Mientras los muchachos pasaban su inquietante aventura en la isla del Zorro y corrían, ahora, por el canal azotado por la tormenta, sus hermanas estaban muy ocupadas en Sitka. Después de salir de la tienda en donde habían vendido las muñecas, la señora Kindue dijo que ella debía regresar a casa con Sasha.
—Beth, ¿por qué no te encargas tú de mostrar a los Hollister algunos de los lugares más famosos de la ciudad? —pidió la madre.
La niña india se volvió a sus amiguitas, preguntando:
—¿Habéis estado dentro de la Catedral de San Michael?
—No —contestó Jean—. ¿Es aquella iglesia que hay en la calle mayor?
Beth asintió, diciendo que aquella iglesia era un lugar famoso. Los primeros colonizadores de aquella tierra la construyeron con troncos y le dieron la forma de una cruz griega recubriéndola con tablones.
—Existe desde 1844.
—Vamos a verla —dijo, en seguida, Pam.
La señora Kindue se marchó con Sasha y dejó a las otras niñas camino de la iglesia que tan extraño aspecto tenía.
Mirando la cúpula rematada por un capitel, Sue aseguró muy seria:
—Es igual que un helado de cucurucho, vuelto para abajo.
La ocurrencia hizo gracia a las mayores.

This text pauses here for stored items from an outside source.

Lemma feed_tick ps : forall s buf,
  receiving s -> Forall piece_or_foreign ps -> zlen data <= zlen buf -> no_estimate s ->
  s.(totalBytesRead) < zlen data -> s.(totalBytesRead) + bytes_in ps = zlen data ->
  ends_in_piece ps ->
  room_for s.(stats) (s.(pktCount) + count_if is_piece ps) (zlen data)
    (count_if (fun p => negb (is_piece p)) ps) s.(discPackets) s.(discBytes) s.(discBufs) ->
  exists res, feed (getCompletePacketizedBuffer_step r) (s, buf)
                (map (fun p => Datagram (packet_bytes p)) ps) = Halt res
              /\ complete s buf ps res.
Proof using HL Hbuf.
  induction ps as [|p ps IH]; intros s buf Hr Hps Hb Hst Hlt Hsum Hend Hfit; [cbn in Hsum; lia|].
  apply Forall_cons in Hps as [[Hok Hp] Hps]. cbn [map feed]. rewrite step_packet by done.
  cbn [bytes_in] in Hsum. cbn [count_if] in Hfit. pose proof (bytes_in_nonneg ps).
  apply ends_in_piece_tail in Hend as Hend'.
  destruct (decide (p.(p_id) = id)) as [Hid|Hid].
  - destruct Hp as [Hp|]; [|done].
    assert (Hpi : is_piece p = true) by (unfold is_piece; by rewrite Hid, Z.eqb_refl).
    rewrite Hpi in Hsum, Hfit. cbn [negb] in Hfit. rewrite Z.add_0_l in Hfit.
    destruct (on_piece s buf p Hr Hok Hp (piece_room _ _ Hp Hb) Hst ltac:(lia)) as (buf' & Hs & Hr' & Hst' & ->).
    { intros He. by rewrite (nothing_left ps), Z.add_0_r in Hfit by (done || lia). }
    destruct (store_piece buf p Hok Hp (proj2 (piece_room _ _ Hp Hb))) as (b2 & Hs2 & Hlen & Hkeep & Hnew & Hout).
    rewrite Hs in Hs2. injection Hs2 as <-.
    destruct (Z.eqb_spec (s.(totalBytesRead) + zlen p.(p_data)) (zlen data)) as [He|He].
    + rewrite (nothing_left ps) by (done || lia). eexists. split; [done|].
      repeat split; try done; cbn [a_buf a_stats count_if].
      * intros i [Hi|[[_ Hi]|Hi%Exists_nil]%Exists_cons]; auto. done.
      * rewrite Hpi. destruct s.(stats); [|done]. cbn. do 2 f_equal; lia.
    + destruct (IH _ buf' Hr' Hps) as (res & -> & Hres); [by rewrite Hlen|done|cbn; lia|cbn; lia|done| |].
      { cbn [stats pktCount discPackets discBytes discBufs count_packet]. destruct Hr.
        rewrite u32_small by lia. by rewrite <- Z.add_assoc. }
      exists res. split; [done|]. destruct Hres as (?&?&?&Hl'&Hag&Hout'&Hstats).
      repeat split; try done; [by rewrite Hl'| | |].
      * intros i [Hi|[[_ Hi]|Hi]%Exists_cons]; apply Hag; auto.
      * intros i Hi. rewrite Hout', Hout by done. done.
      * rewrite Hstats. cbn [stats pktCount discPackets discBytes discBufs count_packet].
        destruct Hr. rewrite u32_small by lia. cbn [count_if]. rewrite Hpi. cbn [negb].
        destruct s.(stats); [|done]. cbn. do 2 f_equal; lia.
  - assert (Hpi : is_piece p = false) by (unfold is_piece; by apply Z.eqb_neq).
    rewrite Hpi in Hsum, Hfit. cbn [negb] in Hfit. rewrite Z.add_0_l in Hfit.
    destruct (reject_room _ _ _ _ _ _ _ (count_if_nonneg _ ps) Hfit) as (st' & Hrej & Hfit' & Hadd & Hnone).
    destruct (on_foreign s buf p st' Hr Hid Hrej) as [Hr' ->].
    destruct (IH _ buf Hr' Hps Hb) as (res & -> & Hres); [|done|done|done|done|].
    { destruct Hst as [H0|]; [|by right]. left. by apply Hnone. }
    exists res. split; [done|]. destruct Hres as (?&?&?&Hl'&Hag&Hout'&Hstats).
    repeat split; try done.
    + intros i [Hi|[[? Hi]|Hi]%Exists_cons]; [apply Hag; auto|done|apply Hag; auto].
    + rewrite Hstats. cbn [stats pktCount discPackets discBytes discBufs count_if].
      rewrite Hpi. cbn [negb]. by rewrite Z.add_0_l, Hadd.
Qed.

(** As long as bytes are missing the loop goes on. *)
Lemma feed_partial ps : forall s buf,
  receiving s -> Forall piece_or_foreign ps -> zlen data <= zlen buf -> no_estimate s ->
  s.(totalBytesRead) + bytes_in ps < zlen data ->
  room_for s.(stats) 0 0 (count_if (fun p => negb (is_piece p)) ps) 0 0 0 ->
  exists s' buf', feed (getCompletePacketizedBuffer_step r) (s, buf)
                    (map (fun p => Datagram (packet_bytes p)) ps) = Next (s', buf')
    /\ receiving s' /\ s'.(totalBytesRead) = s.(totalBytesRead) + bytes_in ps
    /\ length buf' = length buf.
Proof using HL Hbuf.
  induction ps as [|p ps IH]; intros s buf Hr Hps Hb Hst Hsum Hfit.
  { exists s, buf. cbn. repeat split; try apply Hr. lia. }
  apply Forall_cons in Hps as [[Hok Hp] Hps]. cbn [map feed]. rewrite step_packet by done.
  cbn [bytes_in count_if] in *. pose proof (bytes_in_nonneg ps).
  destruct (decide (p.(p_id) = id)) as [Hid|Hid].
  - destruct Hp as [Hp|]; [|done].
    assert (Hpi : is_piece p = true) by (unfold is_piece; by rewrite Hid, Z.eqb_refl).
    rewrite Hpi in *. cbn [negb] in Hfit. rewrite Z.add_0_l in Hfit.
    destruct (on_piece s buf p Hr Hok Hp (piece_room _ _ Hp Hb) Hst ltac:(lia)) as (buf' & Hs & Hr' & Hst' & ->);
      [lia|].
    apply store_length in Hs as Hl. rewrite (proj2 (Z.eqb_neq _ (zlen data))) by lia.
    destruct (IH _ buf' Hr' Hps) as (s'' & b'' & -> & Hr'' & Ht & Hl'');
      [by rewrite Hl|done|cbn; lia|done|].
    exists s'', b''. repeat split; try apply Hr''; [|by rewrite Hl'']. rewrite Ht. cbn. lia.
  - assert (Hpi : is_piece p = false) by (unfold is_piece; by apply Z.eqb_neq).
    rewrite Hpi in *. cbn [negb] in Hfit.
    destruct (reject_room _ _ _ _ _ _ _ (count_if_nonneg _ ps) Hfit) as (st' & Hrej & Hfit' & _ & Hnone).
    destruct (on_foreign s buf p st' Hr Hid Hrej) as [Hr' ->].
    destruct (IH _ buf Hr' Hps Hb) as (s'' & b'' & -> & Hr'' & Ht & Hl'');
      [destruct Hst as [H0|]; [left; by apply Hnone|by right]|cbn; lia|done|].
    exists s'', b''. repeat split; try apply Hr''; [|done]. rewrite Ht. cbn. lia.
Qed.

(** The next packet may be the first one of the tick: nothing was read yet, the
    last tick was dumped, or it is incomplete and of the same source. *)
Definition ready (s : sorter) : Prop :=
  s.(prevTick) <> tick /\ (s.(veryFirstRead) = true \/ s.(srcId) = id).

(** What an incomplete tick adds to the counts of what is discarded. *)
Definition discarded (s : sorter) : Z * Z * Z :=
  if s.(veryFirstRead) then (s.(discPackets), s.(discBytes), s.(discBufs))
  else (s.(discPackets) + s.(totalPkts), s.(discBytes) + s.(length_), s.(discBufs) + 1).

Definition discard_fits (s : sorter) : Prop :=
  is_i64 (discarded s).1.1 /\ is_i64 (discarded s).1.2 /\ is_i64 (discarded s).2.

(** The first packet of a tick is accepted, and starts the counts afresh. *)
Definition started (s : sorter) (n bytes : Z) : sorter :=
  mk_sorter tick (zlen data) 1 (if s.(veryFirstRead) then n else s.(totalPkts)) false
    false id bytes (discarded s).1.1 (discarded s).1.2 (discarded s).2 s.(stats).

Mientras se acercaban a la fachada, Jean dijo:
—En nuestro país no hay iglesias como ésta.
Había varias personas reunidas a la entrada del templo y una mujer con el uniforme de enfermera dijo a las niñas que las puertas se abrirían dentro de unos momentos. En seguida apareció un hombre con ropajes negros y barba rojiza que invitó a entrar a los que aguardaban fuera.
Lo primero que llamó la atención de Pam fue un ornamental candelero de oro que pendía del techo, ante un bonito altar.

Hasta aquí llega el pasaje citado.